* _Data extracts_:
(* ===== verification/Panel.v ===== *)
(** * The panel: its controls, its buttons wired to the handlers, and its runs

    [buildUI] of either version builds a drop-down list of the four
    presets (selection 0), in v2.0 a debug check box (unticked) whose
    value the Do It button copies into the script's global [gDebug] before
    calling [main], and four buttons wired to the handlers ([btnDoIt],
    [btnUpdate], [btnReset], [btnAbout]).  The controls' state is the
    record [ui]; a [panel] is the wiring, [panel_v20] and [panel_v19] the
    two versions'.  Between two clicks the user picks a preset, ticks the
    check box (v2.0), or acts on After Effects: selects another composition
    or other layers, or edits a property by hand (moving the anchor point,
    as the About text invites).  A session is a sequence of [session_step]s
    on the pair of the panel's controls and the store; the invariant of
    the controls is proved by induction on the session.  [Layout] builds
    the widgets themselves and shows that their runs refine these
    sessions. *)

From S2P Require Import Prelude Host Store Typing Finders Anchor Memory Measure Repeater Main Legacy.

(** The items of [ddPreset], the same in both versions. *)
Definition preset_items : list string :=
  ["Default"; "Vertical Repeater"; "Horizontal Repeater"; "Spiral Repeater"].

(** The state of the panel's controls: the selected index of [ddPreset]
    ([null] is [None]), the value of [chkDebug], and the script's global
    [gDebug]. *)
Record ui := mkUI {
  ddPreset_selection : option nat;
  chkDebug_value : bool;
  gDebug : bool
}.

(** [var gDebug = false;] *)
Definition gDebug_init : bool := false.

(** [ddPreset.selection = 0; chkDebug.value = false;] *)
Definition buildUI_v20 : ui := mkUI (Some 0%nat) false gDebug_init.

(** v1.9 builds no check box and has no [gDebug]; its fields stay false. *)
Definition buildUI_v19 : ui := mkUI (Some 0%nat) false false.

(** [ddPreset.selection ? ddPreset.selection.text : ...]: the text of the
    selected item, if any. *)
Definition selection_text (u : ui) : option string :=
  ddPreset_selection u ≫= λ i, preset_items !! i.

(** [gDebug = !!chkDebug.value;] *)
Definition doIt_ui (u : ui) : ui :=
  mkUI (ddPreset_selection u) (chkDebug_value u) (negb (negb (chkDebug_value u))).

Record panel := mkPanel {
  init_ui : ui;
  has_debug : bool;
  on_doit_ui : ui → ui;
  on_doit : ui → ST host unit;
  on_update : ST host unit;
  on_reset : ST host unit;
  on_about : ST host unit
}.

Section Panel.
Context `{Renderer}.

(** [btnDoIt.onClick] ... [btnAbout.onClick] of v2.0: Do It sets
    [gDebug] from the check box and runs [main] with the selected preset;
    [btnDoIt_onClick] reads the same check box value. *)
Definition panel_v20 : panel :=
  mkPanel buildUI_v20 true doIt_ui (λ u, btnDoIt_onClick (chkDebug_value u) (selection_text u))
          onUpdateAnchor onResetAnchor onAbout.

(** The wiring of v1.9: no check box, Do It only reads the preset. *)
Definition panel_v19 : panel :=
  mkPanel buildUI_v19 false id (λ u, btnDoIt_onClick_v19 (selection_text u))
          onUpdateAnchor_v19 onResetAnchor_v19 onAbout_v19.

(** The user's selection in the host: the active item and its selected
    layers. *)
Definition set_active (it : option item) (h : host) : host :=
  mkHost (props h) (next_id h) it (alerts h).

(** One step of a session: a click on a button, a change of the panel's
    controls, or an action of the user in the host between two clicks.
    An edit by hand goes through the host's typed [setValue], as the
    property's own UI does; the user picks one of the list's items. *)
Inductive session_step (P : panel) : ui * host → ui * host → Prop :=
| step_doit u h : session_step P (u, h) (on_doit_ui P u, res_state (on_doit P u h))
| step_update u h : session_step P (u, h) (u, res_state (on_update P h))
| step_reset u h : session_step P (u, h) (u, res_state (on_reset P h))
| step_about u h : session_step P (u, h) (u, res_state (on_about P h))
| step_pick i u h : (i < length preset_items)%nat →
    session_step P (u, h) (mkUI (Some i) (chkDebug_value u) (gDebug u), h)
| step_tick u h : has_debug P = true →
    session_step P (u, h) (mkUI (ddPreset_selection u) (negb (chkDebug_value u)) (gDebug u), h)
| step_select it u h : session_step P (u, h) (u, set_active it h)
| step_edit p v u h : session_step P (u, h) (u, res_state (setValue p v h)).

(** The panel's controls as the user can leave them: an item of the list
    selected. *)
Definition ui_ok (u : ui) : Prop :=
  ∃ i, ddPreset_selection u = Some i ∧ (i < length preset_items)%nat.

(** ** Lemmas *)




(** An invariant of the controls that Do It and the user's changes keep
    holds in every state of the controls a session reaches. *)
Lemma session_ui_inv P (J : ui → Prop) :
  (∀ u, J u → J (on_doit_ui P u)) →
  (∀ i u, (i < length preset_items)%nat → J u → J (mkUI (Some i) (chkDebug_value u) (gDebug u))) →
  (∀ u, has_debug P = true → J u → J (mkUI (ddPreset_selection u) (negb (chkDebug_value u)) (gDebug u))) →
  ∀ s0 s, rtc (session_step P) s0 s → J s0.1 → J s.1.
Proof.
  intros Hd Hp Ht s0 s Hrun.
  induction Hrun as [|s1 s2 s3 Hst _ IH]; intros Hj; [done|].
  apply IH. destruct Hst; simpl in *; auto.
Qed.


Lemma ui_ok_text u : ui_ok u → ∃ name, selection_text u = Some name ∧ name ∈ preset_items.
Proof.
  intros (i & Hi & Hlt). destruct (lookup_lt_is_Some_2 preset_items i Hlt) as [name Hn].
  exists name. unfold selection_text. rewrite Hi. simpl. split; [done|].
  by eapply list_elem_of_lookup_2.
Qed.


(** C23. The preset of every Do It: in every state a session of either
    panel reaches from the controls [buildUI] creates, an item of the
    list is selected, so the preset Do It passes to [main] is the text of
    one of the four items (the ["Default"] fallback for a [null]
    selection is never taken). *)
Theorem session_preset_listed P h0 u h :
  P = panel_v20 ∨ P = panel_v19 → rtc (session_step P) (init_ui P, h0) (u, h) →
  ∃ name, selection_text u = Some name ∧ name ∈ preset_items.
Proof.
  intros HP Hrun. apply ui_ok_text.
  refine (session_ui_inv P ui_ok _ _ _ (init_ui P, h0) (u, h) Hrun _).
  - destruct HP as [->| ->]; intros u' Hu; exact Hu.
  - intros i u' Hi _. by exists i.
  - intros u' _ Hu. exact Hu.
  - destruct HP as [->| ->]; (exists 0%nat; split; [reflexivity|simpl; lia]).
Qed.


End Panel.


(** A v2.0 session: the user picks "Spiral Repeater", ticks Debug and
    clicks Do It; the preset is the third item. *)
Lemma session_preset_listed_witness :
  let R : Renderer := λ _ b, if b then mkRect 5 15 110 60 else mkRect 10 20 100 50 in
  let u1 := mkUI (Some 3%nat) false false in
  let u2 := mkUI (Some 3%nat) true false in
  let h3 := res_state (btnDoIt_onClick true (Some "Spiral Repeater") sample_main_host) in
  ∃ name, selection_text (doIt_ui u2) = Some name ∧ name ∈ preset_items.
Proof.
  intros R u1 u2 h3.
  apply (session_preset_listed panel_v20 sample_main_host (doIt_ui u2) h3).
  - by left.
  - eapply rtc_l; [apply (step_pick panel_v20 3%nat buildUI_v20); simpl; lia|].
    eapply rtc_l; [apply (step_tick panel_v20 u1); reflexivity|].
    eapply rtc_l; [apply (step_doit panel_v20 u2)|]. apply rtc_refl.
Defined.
* * *
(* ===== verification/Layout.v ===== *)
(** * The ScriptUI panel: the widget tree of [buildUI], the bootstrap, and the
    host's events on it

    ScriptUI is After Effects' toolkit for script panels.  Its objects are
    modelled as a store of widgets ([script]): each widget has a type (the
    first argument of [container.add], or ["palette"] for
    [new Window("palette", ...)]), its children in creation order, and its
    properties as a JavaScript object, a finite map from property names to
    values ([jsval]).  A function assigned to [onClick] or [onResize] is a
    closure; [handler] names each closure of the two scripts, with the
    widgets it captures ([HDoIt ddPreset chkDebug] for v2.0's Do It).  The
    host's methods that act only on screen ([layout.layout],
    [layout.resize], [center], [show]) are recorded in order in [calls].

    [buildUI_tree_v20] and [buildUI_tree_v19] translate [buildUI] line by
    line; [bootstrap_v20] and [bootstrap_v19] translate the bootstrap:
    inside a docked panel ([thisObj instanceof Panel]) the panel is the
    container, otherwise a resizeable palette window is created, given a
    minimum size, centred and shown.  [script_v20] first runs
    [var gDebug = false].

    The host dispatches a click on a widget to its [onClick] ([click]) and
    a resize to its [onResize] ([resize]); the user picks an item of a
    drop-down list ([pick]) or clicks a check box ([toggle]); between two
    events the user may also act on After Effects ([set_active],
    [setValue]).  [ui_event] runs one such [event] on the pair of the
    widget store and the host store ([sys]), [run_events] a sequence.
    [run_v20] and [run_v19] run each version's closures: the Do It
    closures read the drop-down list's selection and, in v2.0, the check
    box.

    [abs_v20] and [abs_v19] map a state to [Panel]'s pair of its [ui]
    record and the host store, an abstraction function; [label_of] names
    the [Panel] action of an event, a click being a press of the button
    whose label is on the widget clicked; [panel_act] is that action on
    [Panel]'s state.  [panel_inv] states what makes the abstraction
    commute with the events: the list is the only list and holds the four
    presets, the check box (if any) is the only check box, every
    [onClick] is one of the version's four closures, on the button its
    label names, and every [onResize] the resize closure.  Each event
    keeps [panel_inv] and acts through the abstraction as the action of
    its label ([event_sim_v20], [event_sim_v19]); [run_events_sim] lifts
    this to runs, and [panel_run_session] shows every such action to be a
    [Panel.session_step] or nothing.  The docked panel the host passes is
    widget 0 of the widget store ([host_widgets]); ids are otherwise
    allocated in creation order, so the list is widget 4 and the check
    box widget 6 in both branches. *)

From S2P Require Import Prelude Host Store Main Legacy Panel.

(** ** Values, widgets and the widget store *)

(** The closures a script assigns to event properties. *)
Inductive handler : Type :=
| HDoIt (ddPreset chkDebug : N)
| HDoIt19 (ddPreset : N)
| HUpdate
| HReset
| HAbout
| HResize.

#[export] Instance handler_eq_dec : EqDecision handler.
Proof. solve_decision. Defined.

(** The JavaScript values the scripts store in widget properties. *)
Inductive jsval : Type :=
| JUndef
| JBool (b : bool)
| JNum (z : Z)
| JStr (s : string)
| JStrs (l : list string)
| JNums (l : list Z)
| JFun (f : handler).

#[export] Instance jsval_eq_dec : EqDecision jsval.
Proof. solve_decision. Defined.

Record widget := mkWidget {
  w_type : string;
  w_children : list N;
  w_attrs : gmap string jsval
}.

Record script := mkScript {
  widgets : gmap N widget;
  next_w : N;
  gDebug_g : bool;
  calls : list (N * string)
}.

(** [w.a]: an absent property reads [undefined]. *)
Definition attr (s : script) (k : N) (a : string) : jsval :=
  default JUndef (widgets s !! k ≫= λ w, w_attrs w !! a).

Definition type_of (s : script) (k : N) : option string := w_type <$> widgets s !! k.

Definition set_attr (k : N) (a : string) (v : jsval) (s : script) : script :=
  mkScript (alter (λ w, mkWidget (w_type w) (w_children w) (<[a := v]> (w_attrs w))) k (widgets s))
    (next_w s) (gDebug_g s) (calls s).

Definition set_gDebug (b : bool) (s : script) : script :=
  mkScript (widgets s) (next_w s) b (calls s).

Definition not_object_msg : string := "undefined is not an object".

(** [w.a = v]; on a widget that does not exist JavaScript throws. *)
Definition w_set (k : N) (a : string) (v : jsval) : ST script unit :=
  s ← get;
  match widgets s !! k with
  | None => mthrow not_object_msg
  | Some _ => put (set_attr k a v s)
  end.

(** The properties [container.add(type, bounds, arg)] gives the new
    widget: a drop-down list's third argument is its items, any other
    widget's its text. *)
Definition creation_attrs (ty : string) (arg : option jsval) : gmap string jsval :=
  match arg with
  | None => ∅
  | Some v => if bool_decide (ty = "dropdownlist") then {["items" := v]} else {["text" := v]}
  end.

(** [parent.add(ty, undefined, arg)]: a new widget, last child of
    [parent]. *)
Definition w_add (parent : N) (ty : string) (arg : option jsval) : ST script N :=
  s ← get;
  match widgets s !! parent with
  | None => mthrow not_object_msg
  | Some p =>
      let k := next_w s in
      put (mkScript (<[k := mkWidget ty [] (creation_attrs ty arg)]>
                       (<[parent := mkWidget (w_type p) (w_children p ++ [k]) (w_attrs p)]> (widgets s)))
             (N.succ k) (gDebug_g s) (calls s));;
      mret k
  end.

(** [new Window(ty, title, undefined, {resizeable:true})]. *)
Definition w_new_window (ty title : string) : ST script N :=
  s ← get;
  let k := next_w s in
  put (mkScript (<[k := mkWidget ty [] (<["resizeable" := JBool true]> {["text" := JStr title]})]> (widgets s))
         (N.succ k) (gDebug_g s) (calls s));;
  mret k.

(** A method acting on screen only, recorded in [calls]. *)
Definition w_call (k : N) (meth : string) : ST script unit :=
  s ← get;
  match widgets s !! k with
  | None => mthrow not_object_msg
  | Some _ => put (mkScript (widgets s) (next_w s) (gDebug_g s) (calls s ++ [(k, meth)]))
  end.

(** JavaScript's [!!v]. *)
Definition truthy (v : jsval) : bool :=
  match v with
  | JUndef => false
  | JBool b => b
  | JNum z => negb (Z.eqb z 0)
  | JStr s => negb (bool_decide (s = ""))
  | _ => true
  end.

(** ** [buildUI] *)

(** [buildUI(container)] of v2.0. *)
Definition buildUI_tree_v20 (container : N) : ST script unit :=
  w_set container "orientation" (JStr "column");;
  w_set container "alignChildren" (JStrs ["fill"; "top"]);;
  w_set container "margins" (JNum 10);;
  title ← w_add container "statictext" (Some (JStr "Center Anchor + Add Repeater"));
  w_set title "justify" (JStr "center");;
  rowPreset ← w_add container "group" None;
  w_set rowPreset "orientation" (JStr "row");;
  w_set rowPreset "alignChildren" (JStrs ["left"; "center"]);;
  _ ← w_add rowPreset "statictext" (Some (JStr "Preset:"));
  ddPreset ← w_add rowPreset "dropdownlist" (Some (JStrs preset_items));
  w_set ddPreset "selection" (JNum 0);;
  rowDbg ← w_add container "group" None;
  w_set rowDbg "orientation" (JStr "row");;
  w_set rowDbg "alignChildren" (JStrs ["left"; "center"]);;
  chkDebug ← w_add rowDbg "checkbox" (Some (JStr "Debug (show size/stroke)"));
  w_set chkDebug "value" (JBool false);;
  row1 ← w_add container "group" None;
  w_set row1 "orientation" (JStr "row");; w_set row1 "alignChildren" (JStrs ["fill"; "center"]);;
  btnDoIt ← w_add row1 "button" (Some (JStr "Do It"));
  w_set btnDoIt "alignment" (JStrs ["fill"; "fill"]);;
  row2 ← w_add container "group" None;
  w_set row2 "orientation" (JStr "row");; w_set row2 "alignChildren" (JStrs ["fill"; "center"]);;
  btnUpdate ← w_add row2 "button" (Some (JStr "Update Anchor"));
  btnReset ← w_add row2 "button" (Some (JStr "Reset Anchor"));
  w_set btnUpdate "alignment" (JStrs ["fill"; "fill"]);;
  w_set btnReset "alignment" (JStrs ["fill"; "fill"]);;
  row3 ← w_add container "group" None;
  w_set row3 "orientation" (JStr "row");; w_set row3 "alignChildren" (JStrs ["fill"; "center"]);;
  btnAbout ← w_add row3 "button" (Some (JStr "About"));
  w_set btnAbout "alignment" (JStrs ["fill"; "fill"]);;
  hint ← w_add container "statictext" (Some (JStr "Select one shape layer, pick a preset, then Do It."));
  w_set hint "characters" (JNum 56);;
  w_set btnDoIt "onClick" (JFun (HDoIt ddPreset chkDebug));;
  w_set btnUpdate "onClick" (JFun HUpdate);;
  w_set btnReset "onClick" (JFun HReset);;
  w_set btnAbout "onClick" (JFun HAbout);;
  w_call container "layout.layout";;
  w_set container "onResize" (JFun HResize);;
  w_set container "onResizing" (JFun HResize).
* * *
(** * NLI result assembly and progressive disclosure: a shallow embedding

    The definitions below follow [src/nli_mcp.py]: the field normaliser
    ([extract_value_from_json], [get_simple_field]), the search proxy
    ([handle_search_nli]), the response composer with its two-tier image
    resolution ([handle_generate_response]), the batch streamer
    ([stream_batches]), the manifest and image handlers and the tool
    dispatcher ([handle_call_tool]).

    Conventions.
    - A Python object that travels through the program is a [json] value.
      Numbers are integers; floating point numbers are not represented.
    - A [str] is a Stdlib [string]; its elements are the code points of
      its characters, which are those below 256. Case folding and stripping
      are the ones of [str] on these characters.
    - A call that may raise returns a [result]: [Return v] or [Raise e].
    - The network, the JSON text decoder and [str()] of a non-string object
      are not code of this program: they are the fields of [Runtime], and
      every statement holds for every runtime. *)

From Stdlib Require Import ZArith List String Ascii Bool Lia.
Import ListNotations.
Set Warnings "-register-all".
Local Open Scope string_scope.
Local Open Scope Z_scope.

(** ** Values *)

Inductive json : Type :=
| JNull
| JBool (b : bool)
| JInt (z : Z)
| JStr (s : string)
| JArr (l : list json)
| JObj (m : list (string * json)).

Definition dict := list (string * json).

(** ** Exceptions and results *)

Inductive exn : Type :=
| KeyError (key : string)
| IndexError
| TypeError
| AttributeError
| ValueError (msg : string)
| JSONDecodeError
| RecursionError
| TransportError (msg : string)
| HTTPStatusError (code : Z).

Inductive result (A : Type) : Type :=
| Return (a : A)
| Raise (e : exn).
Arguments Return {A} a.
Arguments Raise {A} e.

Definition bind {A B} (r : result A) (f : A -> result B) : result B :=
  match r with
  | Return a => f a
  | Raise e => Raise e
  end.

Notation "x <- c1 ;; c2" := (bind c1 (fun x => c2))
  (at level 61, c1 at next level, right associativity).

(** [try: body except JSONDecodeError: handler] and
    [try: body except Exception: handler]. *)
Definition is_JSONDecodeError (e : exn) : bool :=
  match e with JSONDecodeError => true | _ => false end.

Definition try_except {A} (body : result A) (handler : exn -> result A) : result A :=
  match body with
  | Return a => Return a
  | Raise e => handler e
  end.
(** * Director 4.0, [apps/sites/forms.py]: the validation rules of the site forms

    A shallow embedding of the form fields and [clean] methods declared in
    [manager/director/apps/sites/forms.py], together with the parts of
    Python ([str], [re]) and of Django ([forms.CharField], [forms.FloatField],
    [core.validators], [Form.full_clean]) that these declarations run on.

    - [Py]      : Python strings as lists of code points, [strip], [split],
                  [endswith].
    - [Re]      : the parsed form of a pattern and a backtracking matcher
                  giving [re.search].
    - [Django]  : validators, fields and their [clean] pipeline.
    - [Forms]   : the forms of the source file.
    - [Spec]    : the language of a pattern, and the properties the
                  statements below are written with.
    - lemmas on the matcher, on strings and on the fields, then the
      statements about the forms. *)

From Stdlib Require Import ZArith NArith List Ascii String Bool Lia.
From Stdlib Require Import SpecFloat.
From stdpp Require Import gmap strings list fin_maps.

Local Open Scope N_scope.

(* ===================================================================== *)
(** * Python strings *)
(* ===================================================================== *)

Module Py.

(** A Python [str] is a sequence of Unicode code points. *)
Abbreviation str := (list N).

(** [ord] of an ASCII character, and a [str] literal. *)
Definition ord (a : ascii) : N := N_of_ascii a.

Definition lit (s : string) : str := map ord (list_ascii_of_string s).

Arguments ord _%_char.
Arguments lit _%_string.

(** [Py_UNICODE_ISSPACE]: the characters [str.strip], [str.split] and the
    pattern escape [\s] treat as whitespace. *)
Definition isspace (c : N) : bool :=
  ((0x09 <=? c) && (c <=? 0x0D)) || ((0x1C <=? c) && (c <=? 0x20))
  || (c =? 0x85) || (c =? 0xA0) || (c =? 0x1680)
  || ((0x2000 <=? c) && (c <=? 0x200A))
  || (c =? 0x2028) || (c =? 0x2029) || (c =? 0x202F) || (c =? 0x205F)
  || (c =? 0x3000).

* _Exercise instructions_: For each line above that contains the word "Return", give the line as it is written.

* _Response box_:
    - A call that may raise returns a [result]: [Return v] or [Raise e].
| Return (a : A)
Arguments Return {A} a.
  | Return a => f a
  | Return a => Return a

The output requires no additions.